The stock of biotech company Sorrento Therapeutics Inc. (NASDAQ: SRNE) rose nearly 11 % this week following positive news. At the auction on June 3, SRNE share cost $ 8.1, decreasing -4.03% or -$0.34. The price oscillated between $8.09 and $8.55 throughout the day. The company traded 6.24 million shares, lower than its 50-day daily volume of 7.06 million and lower than its year-to-date volume of 12.75 million.
The company’s stock has gained 95.65% over the last 12 months, and it has gained 10.50% over the last week. During the last six months, the stock has risen 1.38%, and over the last three months, it has decreased -8.06%. So far this year, the stock has returned 18.68%.
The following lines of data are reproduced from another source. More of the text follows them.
Lemma first_cluster_spec s p c : 0 <= p -> p + 32 < 4294967296 -> starts_at (dram s) p c ->
  wp (fat16_get_first_cluster p) s (fun r s' => r = c /\ s' = s).
Proof.
  intros Hp Hp' [Hh Hl]. unfold fat16_get_first_cluster. wpf. rewrite (u32_small (p + o_high_cluster)) by (unfold o_high_cluster; lia).
  fold (dram s). rewrite Hh. cbn [Z.eqb negb]. wpf. rewrite (u32_small (p + o_low_cluster)) by (unfold o_low_cluster; lia).
  fold (dram s). rewrite Hl. split; [|done]. rewrite Z.shiftl_0_l, Z.lor_0_l. apply u32_small. rewrite <- Hl.
  pose proof (rd16_range (dram s) (p + o_low_cluster)). lia.
Qed.

(** A range apart from the three blocks of an open file. *)
Definition apart_from (f i e p n : Z) : Prop :=
  forall b, b = f \/ b = i \/ b = e -> p + n <= block_addr b \/ block_addr b + 4096 <= p.

(** What one call of fat16_read writes. *)
Definition in_read (f cs out n a : Z) : Prop :=
  out <= a < out + n \/ cs + 4 <= a < cs + 8 \/ block_addr f + o_pos <= a < block_addr f + o_pos + 4.

(** The arguments of a read of [n] bytes inside the first cluster [c]. *)
Record read_args (x : machine) (spc data c pos n out cs : Z) : Prop := {
  ra_spc : 0 < spc < 256;
  ra_data : 0 <= data < 65536;
  ra_cluster : 2 <= c;
  ra_pos : 0 <= pos < spc * 512;
  ra_len : 0 < n <= spc * 512;
  ra_end : cluster_base spc data c + pos + n < 4294967296;
  ra_out : 0 <= out /\ out + n < 4294967296 /\ stable_range x out n;
  ra_apart : out + n <= cs \/ cs + 8 <= out }.

Lemma opened_ext m m' f i e pos :
  (forall a, in_block f a \/ in_block i a -> rd8 m' a = rd8 m a) -> opened m f i e pos -> opened m' f i e pos.
Proof.
  intros H [H1 H2 H3]. split.
  - rewrite <- H1. apply rd32_ext. intros a Ha. apply H. left. unfold in_block. lia.
  - rewrite <- H2. apply rd32_ext. intros a Ha. apply H. left. unfold in_block, o_pos in *. lia.
  - apply (file_item_ext m); [|done]. intros a Ha. apply H. by right.
Qed.

Lemma read_spec s A priv spc data entries n disk f i e pos c cs off len out :
  heap_rep (d_mach s) A -> (exists k, in_heap k /\ entry_is_free (d_mach s) k = true) ->
  volume s priv spc data entries n -> rd32 (dram s) (priv + o_cluster_stream) = cs -> stream_at (d_mach s) cs off ->
  in_heap f -> in_heap i -> in_heap e -> f <> i ->
  entry_is_free (d_mach s) f = false -> entry_is_free (d_mach s) i = false -> entry_is_free (d_mach s) e = false ->
  opened (dram s) f i e pos -> starts_at (dram s) (block_addr e) c ->
  read_args (d_mach s) spc data c pos len out cs -> apart_from f i e out len -> apart_from f i e cs 8 ->
  wp (fat16_read disk (block_addr f) len 1 out) s (fun r s' => r = 1 /\ d_disk s' = d_disk s /\
    heap_rep (d_mach s') A /\ opened (dram s') f i e (pos + len) /\
    (forall a, out <= a < out + len -> rd8 (dram s') a = u8 (disk_image (cluster_base spc data c + pos + (a - out)))) /\
    forall a, stable (d_mach s) a -> ~ in_read f cs out len a -> rd8 (dram s') a = rd8 (dram s) a).
Proof.
  intros HR Hfree HV Hcs Hst Hf Hi He Hfi Uf Ui Ue HO HC [R1 R2 R3 R4 R5 R6 (O1 & O2 & O3) R8] Aout Acs.
  pose proof HO as [P1 P2 P3]. pose proof HR as (Hs & _). pose proof HC as [_ Hl]. pose proof (rd16_range (dram s) (block_addr e + o_low_cluster)) as Hcr. rewrite Hl in Hcr.
  unfold fat16_read. wpf. rewrite !set_mach_id. unfold dram in P1, P2. destruct P3 as [F1 F2]. unfold dram in F1.
  rewrite (u32_small (block_addr f)), P1, (u32_small (block_addr i)), F1, (u32_small (block_addr f + o_pos)), P2 by (unfold o_pos; blk; lia).
  change (Z.to_nat 1) with 1%nat. cbn [read_members]. wp_step.
  wp_apply (first_cluster_spec s (block_addr e) c); [blk; lia | blk; lia | done |]. intros c' s' [-> ->]. wp_step.
  rewrite (i32_small c), (i32_small pos), (i32_small len) by lia.
  wp_apply (read_cluster_spec s priv spc data c pos len out cs off (vl_mounted _ _ _ _ _ _ HV) Hs); try done; try lia.
  intros r s1 (-> & Hd1 & Hsh & _ & Hin & Hk). change (ISERR 0) with false. cbn iota. wpf.
  rewrite (i32_small (pos + len)), (u32_small (block_addr f + o_pos)) by (unfold o_pos; blk; lia).
  set (m2 := wr32 (dram s1) (block_addr f + o_pos) (pos + len)). set (s2 := set_mach _ s1).
  change (dram s2) with m2. change (d_mach s2) with (set_ram m2 (d_mach s1)).
  assert (Hm2 : forall a, a < block_addr f + o_pos \/ block_addr f + o_pos + 4 <= a -> rd8 m2 a = rd8 (dram s1) a) by (intros a Ha; apply rd8_wr32; lia).
  pose proof (same_heap_rep _ _ _ HR Hsh) as HR1.
  assert (Hblk : forall b a, b = f \/ b = i \/ b = e -> in_heap b -> entry_is_free (d_mach s) b = false -> in_block b a -> rd8 (dram s1) a = rd8 (dram s) a).
  { intros b a Hb Hh Hu Ha. pose proof (Aout b Hb). pose proof (Acs b Hb). unfold in_block in Ha.
    apply Hk; [by apply (used_stable _ b) | lia | lia]. }
  assert (HO1 : opened (dram s1) f i e pos) by (apply (opened_ext (dram s)); [|done]; intros a [Ha|Ha]; [apply (Hblk f) | apply (Hblk i)]; auto).
  split_and!; try done.
  - apply heap_rep_ram; [done|]. intros k Hk'. apply Hm2. unfold o_pos. blk. lia.
  - destruct HO1 as [Q1 Q2 Q3]. split.
    + rewrite <- Q1. apply rd32_ext. intros a Ha. apply Hm2. unfold o_pos. lia.
    + unfold m2. rewrite rd32_wr32. apply u32_small. lia.
    + apply (file_item_ext (dram s1)); [|done]. intros a Ha. apply Hm2. unfold in_block, o_pos in *. blk. lia.
  - intros a Ha. rewrite Hm2; [by apply Hin|]. pose proof (Aout f ltac:(auto)). unfold o_pos. lia.
  - intros a Ha Hn. unfold in_read in Hn. rewrite Hm2 by lia. apply Hk; [done | lia | lia].
Qed.
(* ===== verification/Session.v ===== *)
(** * Files from kfopen to kfclose

    The file layer (fs/file.c) on top of a mounted FAT16 volume: a file of the
    root directory is opened by its path, read and closed.  The operations of
    the path parser, the descriptor table, the file system, the stream and the
    disk driver are composed as the kernel composes them. *)
From Stdlib Require Import ZArith Lia String.
From stdpp Require Import base numbers gmap list strings.
From S2P Require Import Prelude Config Memory Strings Machine Console Kheap Paging Blocks Disk Path File Fat16 Volume.
Local Open Scope Z_scope.

(** ** Paths of one part *)

Lemma grown_kept x y A n : grown x y A n -> mem_kept (fun _ => False) x y.
Proof. intros [_ _ F K]. by split; [intros a Ha _; apply K|]. Qed.

Lemma split_path_single l : 47 ∉ l -> split_path l = [l].
Proof.
  induction l as [|c l IH]; [done|]. intros [Hc Hl]%not_elem_of_cons. cbn [split_path].
  rewrite (proj2 (Z.eqb_neq c 47)), IH by (congruence || done). done.
Qed.

(** Part of a block that is allocated. *)
Lemma used_obj x A b p n :
  heap_rep x A -> in_heap b -> A !! b = Some 1 -> block_addr b <= p -> p + n <= block_addr b + 4096 -> heap_obj x p n.
Proof.
  intros HR Hb HA H1 H2. split_and!; [blk; lia | blk; lia |]. intros a Ha.
  apply (used_stable x b); [done | by apply (rep_used x A) | unfold in_block; lia].
Qed.

(** What parse_path returns for "d:/name". *)
Lemma parsed_single x A drive name c b bs :
  heap_rep x (add_blocks (c :: b :: bs) A) -> path_at (m_ram x) drive [name] c b bs -> (length name <= 105)%nat ->
  single_path x (rd32 (m_ram x) (block_addr b + 4)) (block_addr c + 3) name /\ exists q, bs = [q].
Proof.
  intros HR (Hc & Hb & _ & Hn & Hp) Hl. destruct bs as [|q [|q' bs]]; cbn [parts_at] in Hp; [done | | by destruct Hp as (_ & _ & _ & Hp)].
  destruct Hp as (Er & Hq & Hs & Hx). rewrite Hn in Hs. rewrite Er in *. split; [|by exists q].
  assert (Hin : forall k, k ∈ [c; b; q] -> add_blocks [c; b; q] A !! k = Some 1).
  { intros k Hk. rewrite lookup_add_blocks. by rewrite decide_True. }
  split; try done.
  - apply (used_obj x _ q _ _ HR Hq); [apply Hin; set_solver | lia | lia].
  - apply (used_obj x _ c _ _ HR Hc); [apply Hin; set_solver | lia | lia].
Qed.

Section session.
Context {plat : Platform} {fsys : FileSystems}.

(** ** A kernel with a mounted volume *)

(** What the linker and fs_init provide: the disk and the file system have
    addresses, and the operations at the latter are those of fat16.c. *)
Record platform_ok : Prop := {
  pl_disk : 0 < disk_addr < 4294967296;
  pl_fs : 0 < fat16_fs_addr < 4294967296;
  pl_ops : fs_at fat16_fs_addr = fat16_fs;
  pl_stack : on_stack stack_name FS_MAX_PATH_LEN }.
The acquisition of ACEA Therapeutics by Sorrento Therapeutics is expected to cost $ 38 million, with an additional $ 450 million cash payment required subject to a certain condition. ACEA Therapeutics provides Sorrento Therapeutics with a diverse range of drugs, including the promising abivertinib.
Clinical trials on this candidate were completed in the treatment of lymphoma and non-small cell lung cancer. Clinical trials of abivertinib are also being conducted for acute respiratory distress syndrome associated with COVID-19. By the end of September, Sorrento Therapeutics plans to submit the results of this clinical trial.
Moreover, Sorrento Therapeutics Inc. (NASDAQ: SRNE) plans to conduct new clinical trials to test the drug’s efficacy against other cancers (prostate cancer, leukemia) and autoimmune diseases, such as multiple sclerosis and lupus. Also, Sorrento Therapeutics is seeking a larger partner to develop and market abivertinib worldwide.
Sorrento Therapeutics Inc. (NASDAQ: SRNE) is also experiencing growth thanks to its partnership with the Mexican government: its Covi-Stix test is included on the Mexican government’s official list of rapid antigen tests approved emergency use. A study conducted by Mexican health officials found that Sorrento Therapeutic’s 15-minute diagnosis was more sensitive and specific than other COVID-19 tests. Managers of the company believe starting in Mexico will increase the chances of getting emergency approvals in other countries of Latin America.